Collected data:
+--

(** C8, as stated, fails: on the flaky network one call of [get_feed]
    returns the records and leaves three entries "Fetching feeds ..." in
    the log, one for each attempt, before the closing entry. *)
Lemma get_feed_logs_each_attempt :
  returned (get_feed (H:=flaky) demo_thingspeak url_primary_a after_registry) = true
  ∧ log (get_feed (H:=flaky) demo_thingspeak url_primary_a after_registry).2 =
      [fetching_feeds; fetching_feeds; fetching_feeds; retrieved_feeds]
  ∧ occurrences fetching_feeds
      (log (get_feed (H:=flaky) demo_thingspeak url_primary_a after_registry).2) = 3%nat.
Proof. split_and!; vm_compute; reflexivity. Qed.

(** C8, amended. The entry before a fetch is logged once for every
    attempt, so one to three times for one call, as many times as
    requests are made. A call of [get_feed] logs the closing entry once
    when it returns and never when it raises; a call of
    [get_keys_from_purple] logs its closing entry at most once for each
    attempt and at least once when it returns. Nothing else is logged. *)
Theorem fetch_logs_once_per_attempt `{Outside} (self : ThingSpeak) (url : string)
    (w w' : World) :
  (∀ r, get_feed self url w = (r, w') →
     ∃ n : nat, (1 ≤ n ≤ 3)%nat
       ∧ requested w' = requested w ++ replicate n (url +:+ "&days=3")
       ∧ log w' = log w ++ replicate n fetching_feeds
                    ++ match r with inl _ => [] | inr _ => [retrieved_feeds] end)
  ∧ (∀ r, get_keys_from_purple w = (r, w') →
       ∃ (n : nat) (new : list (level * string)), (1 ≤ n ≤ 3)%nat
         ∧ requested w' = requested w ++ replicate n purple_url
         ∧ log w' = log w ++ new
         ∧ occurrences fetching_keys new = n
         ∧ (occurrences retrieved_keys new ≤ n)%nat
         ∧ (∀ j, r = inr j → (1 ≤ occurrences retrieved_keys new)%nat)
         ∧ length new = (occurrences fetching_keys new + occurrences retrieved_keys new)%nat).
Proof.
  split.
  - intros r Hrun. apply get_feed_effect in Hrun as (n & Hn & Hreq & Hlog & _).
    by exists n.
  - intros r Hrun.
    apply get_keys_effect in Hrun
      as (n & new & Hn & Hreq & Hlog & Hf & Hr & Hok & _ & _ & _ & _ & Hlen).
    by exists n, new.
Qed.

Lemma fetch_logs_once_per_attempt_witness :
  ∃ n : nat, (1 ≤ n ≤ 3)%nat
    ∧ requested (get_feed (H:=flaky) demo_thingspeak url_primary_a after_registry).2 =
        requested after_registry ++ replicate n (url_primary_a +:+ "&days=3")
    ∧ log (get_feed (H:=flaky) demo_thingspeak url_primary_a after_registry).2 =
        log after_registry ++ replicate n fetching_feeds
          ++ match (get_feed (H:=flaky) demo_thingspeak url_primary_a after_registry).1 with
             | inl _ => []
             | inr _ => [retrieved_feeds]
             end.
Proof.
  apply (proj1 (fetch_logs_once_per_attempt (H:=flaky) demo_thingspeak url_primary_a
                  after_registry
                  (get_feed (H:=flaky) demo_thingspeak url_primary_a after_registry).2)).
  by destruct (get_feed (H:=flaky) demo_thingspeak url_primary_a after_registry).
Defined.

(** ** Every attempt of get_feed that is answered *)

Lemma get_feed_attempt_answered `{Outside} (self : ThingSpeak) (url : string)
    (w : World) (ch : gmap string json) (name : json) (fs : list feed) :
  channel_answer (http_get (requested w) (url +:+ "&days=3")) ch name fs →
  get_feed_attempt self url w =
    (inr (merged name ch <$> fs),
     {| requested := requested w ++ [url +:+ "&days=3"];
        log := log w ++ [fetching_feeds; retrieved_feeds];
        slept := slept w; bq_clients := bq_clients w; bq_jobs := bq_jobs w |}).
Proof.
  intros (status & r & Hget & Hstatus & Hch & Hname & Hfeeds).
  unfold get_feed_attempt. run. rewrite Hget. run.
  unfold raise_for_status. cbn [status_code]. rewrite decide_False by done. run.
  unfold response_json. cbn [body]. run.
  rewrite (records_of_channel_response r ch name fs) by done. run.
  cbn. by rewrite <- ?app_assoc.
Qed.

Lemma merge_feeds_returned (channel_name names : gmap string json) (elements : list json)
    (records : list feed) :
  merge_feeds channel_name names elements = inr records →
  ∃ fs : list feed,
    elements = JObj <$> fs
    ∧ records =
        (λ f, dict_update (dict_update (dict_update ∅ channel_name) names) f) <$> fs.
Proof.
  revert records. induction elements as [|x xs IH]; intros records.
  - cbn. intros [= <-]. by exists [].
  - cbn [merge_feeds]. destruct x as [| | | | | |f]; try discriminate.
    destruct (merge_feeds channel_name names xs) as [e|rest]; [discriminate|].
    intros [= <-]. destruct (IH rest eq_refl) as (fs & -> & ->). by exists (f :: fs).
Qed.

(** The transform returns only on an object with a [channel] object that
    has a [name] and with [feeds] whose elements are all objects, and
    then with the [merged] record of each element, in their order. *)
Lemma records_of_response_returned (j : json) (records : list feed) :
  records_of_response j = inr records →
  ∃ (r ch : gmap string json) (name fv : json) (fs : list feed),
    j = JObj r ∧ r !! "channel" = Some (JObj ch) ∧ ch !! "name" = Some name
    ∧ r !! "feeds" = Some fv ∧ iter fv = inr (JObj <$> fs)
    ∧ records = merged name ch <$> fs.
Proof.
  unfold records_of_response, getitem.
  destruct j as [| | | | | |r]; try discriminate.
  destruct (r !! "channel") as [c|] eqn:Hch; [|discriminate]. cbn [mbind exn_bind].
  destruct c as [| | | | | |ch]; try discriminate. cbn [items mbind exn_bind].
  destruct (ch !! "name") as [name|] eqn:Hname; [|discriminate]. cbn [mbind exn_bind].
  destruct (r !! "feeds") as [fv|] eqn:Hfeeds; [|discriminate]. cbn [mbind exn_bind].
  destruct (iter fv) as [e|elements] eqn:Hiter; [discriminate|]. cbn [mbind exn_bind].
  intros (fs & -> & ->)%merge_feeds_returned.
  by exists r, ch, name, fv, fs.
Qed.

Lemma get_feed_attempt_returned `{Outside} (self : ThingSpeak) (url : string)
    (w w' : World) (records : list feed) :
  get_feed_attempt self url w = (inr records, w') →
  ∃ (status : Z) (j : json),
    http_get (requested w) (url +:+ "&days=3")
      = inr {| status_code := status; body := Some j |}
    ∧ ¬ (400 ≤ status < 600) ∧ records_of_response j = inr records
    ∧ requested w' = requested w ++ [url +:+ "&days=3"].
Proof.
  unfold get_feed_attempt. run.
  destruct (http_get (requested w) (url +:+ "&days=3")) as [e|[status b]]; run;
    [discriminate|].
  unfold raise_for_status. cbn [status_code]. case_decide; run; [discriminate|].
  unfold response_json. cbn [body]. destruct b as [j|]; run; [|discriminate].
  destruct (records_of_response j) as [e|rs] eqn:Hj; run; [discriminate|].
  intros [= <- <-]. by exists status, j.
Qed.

+--

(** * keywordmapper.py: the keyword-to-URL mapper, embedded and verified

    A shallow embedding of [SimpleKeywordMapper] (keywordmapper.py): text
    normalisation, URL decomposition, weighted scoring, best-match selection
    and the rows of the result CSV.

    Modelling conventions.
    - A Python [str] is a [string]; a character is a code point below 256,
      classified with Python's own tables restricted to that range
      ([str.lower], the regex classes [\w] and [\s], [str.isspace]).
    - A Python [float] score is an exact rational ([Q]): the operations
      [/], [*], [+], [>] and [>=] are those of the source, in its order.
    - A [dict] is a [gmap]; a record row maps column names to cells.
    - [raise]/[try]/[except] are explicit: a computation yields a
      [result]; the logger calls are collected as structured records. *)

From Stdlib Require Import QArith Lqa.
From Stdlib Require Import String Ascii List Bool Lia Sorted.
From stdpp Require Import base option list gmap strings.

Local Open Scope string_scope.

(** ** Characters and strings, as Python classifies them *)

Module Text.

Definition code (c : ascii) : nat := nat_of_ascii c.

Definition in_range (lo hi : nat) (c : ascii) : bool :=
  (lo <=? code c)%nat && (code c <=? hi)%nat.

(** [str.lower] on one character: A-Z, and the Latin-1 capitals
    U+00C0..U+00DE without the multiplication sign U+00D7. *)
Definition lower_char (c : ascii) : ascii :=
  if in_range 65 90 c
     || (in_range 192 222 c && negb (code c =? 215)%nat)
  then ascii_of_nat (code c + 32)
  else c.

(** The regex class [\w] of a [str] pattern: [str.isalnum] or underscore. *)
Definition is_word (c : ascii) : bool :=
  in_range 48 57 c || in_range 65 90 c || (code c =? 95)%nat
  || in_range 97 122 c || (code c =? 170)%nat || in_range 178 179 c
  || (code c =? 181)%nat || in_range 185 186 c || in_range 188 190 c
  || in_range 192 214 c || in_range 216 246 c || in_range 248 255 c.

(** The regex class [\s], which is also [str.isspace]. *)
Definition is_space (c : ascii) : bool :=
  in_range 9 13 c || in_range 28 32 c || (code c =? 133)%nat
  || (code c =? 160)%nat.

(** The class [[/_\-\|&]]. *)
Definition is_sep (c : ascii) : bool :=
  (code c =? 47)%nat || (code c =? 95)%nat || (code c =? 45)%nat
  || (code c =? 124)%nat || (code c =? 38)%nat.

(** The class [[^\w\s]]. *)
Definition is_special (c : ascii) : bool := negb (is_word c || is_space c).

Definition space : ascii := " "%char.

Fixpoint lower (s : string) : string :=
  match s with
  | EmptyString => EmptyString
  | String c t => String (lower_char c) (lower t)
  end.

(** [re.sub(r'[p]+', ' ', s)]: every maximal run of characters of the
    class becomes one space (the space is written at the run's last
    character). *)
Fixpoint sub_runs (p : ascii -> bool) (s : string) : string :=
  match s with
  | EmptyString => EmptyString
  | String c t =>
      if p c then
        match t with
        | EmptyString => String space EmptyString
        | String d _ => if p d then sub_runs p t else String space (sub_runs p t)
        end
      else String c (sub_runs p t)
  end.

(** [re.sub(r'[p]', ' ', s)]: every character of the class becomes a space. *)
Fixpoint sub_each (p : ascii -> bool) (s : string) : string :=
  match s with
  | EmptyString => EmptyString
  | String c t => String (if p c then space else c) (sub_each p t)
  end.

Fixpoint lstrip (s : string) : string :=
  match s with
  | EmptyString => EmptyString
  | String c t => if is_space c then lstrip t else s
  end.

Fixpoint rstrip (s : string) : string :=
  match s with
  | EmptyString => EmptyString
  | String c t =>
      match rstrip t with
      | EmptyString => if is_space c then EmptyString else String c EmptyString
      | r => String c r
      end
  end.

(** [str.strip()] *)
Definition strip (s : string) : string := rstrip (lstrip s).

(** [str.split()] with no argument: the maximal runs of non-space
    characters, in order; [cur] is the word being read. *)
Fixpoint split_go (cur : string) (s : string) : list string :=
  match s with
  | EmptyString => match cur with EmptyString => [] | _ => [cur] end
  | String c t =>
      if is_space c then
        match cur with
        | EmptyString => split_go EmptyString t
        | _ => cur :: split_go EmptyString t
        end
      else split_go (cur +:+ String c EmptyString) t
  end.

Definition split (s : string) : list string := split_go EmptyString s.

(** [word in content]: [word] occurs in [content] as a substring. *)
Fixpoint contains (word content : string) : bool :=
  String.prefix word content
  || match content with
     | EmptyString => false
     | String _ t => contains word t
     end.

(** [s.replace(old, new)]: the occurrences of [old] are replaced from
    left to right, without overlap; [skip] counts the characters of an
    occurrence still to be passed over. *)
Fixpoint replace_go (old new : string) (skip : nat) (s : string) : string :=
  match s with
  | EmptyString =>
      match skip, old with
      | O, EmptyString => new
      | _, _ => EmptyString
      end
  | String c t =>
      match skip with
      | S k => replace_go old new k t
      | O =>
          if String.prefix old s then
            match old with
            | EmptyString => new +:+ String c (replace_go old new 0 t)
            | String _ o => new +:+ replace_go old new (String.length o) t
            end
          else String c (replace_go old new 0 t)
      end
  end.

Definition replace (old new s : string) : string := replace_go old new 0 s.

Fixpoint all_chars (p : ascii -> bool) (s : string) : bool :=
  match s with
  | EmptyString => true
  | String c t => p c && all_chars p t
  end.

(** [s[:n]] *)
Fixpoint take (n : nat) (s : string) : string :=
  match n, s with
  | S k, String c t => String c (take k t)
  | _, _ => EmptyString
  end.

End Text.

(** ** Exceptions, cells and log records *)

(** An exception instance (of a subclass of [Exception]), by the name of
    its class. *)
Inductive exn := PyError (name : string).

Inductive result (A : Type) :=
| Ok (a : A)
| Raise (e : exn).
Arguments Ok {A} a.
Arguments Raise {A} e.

+--

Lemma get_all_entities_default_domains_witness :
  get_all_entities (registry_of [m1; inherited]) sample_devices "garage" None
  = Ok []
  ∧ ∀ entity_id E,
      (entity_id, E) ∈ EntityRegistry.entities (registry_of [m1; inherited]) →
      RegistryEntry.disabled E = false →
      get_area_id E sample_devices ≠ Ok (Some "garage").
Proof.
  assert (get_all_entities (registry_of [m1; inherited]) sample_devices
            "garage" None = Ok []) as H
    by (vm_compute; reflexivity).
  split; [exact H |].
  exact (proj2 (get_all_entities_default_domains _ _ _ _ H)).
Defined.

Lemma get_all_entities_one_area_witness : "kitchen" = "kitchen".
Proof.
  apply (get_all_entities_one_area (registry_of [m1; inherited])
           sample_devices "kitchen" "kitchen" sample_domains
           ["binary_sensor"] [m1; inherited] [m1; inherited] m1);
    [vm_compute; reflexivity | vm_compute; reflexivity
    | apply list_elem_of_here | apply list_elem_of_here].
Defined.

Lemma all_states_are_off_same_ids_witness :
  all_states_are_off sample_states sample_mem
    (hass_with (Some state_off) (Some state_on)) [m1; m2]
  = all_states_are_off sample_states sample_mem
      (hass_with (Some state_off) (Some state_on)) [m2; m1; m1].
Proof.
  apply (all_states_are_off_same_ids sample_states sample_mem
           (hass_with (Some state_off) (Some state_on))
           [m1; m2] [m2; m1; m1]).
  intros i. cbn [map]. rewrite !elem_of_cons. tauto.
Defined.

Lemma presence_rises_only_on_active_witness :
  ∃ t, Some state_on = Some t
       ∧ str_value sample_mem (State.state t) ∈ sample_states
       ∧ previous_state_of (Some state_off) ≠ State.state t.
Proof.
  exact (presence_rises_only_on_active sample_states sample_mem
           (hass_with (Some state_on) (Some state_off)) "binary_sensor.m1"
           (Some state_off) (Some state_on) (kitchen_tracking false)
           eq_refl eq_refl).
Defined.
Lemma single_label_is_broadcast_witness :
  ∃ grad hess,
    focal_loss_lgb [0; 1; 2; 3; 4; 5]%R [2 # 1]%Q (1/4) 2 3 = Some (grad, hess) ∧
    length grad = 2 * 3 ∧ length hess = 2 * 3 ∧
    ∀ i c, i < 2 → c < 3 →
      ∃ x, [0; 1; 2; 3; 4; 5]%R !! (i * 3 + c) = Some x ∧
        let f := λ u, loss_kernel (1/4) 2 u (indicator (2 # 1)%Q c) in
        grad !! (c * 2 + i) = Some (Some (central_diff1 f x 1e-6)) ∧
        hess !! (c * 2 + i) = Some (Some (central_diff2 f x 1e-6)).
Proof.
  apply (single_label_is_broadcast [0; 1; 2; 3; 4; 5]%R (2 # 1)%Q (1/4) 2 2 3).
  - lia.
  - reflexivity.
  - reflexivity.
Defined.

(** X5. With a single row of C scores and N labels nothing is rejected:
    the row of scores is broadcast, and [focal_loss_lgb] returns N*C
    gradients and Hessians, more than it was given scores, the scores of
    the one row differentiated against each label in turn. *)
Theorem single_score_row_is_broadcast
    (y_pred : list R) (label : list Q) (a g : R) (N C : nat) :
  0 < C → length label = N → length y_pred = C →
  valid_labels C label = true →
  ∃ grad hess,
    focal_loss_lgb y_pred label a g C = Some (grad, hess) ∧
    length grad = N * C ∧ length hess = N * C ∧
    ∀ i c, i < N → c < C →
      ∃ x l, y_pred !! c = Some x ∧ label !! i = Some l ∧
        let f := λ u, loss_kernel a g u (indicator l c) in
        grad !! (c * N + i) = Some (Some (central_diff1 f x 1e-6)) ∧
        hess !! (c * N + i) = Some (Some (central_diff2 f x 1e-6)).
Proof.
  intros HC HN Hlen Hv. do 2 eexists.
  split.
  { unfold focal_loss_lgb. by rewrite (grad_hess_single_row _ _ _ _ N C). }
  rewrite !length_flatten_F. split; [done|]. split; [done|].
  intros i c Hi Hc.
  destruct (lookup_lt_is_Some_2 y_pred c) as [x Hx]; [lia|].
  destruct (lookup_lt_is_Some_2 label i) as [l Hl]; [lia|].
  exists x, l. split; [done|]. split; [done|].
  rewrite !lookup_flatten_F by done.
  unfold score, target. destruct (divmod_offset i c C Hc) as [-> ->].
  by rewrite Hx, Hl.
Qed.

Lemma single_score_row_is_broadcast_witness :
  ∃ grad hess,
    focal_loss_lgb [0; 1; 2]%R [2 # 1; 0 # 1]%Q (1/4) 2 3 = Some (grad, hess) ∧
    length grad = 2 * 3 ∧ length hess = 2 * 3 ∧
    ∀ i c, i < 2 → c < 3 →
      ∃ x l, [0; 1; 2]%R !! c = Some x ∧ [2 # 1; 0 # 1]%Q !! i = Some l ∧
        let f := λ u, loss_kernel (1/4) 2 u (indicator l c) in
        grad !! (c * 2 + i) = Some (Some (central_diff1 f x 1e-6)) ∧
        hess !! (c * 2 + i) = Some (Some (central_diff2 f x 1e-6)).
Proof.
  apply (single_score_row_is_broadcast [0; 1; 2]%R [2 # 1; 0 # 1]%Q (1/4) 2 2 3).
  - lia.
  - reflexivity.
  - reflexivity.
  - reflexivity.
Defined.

+--

The task: Take the lines above from the one containing "(** C8, as stated, fails: on" to the one containing "[fetching_feeds; fetching_feeds; fetching_feeds;" and retype them exactly, both ends included, with nothing added.

Task solution:
(** C8, as stated, fails: on the flaky network one call of [get_feed]
    returns the records and leaves three entries "Fetching feeds ..." in
    the log, one for each attempt, before the closing entry. *)
Lemma get_feed_logs_each_attempt :
  returned (get_feed (H:=flaky) demo_thingspeak url_primary_a after_registry) = true
  ∧ log (get_feed (H:=flaky) demo_thingspeak url_primary_a after_registry).2 =
      [fetching_feeds; fetching_feeds; fetching_feeds; retrieved_feeds]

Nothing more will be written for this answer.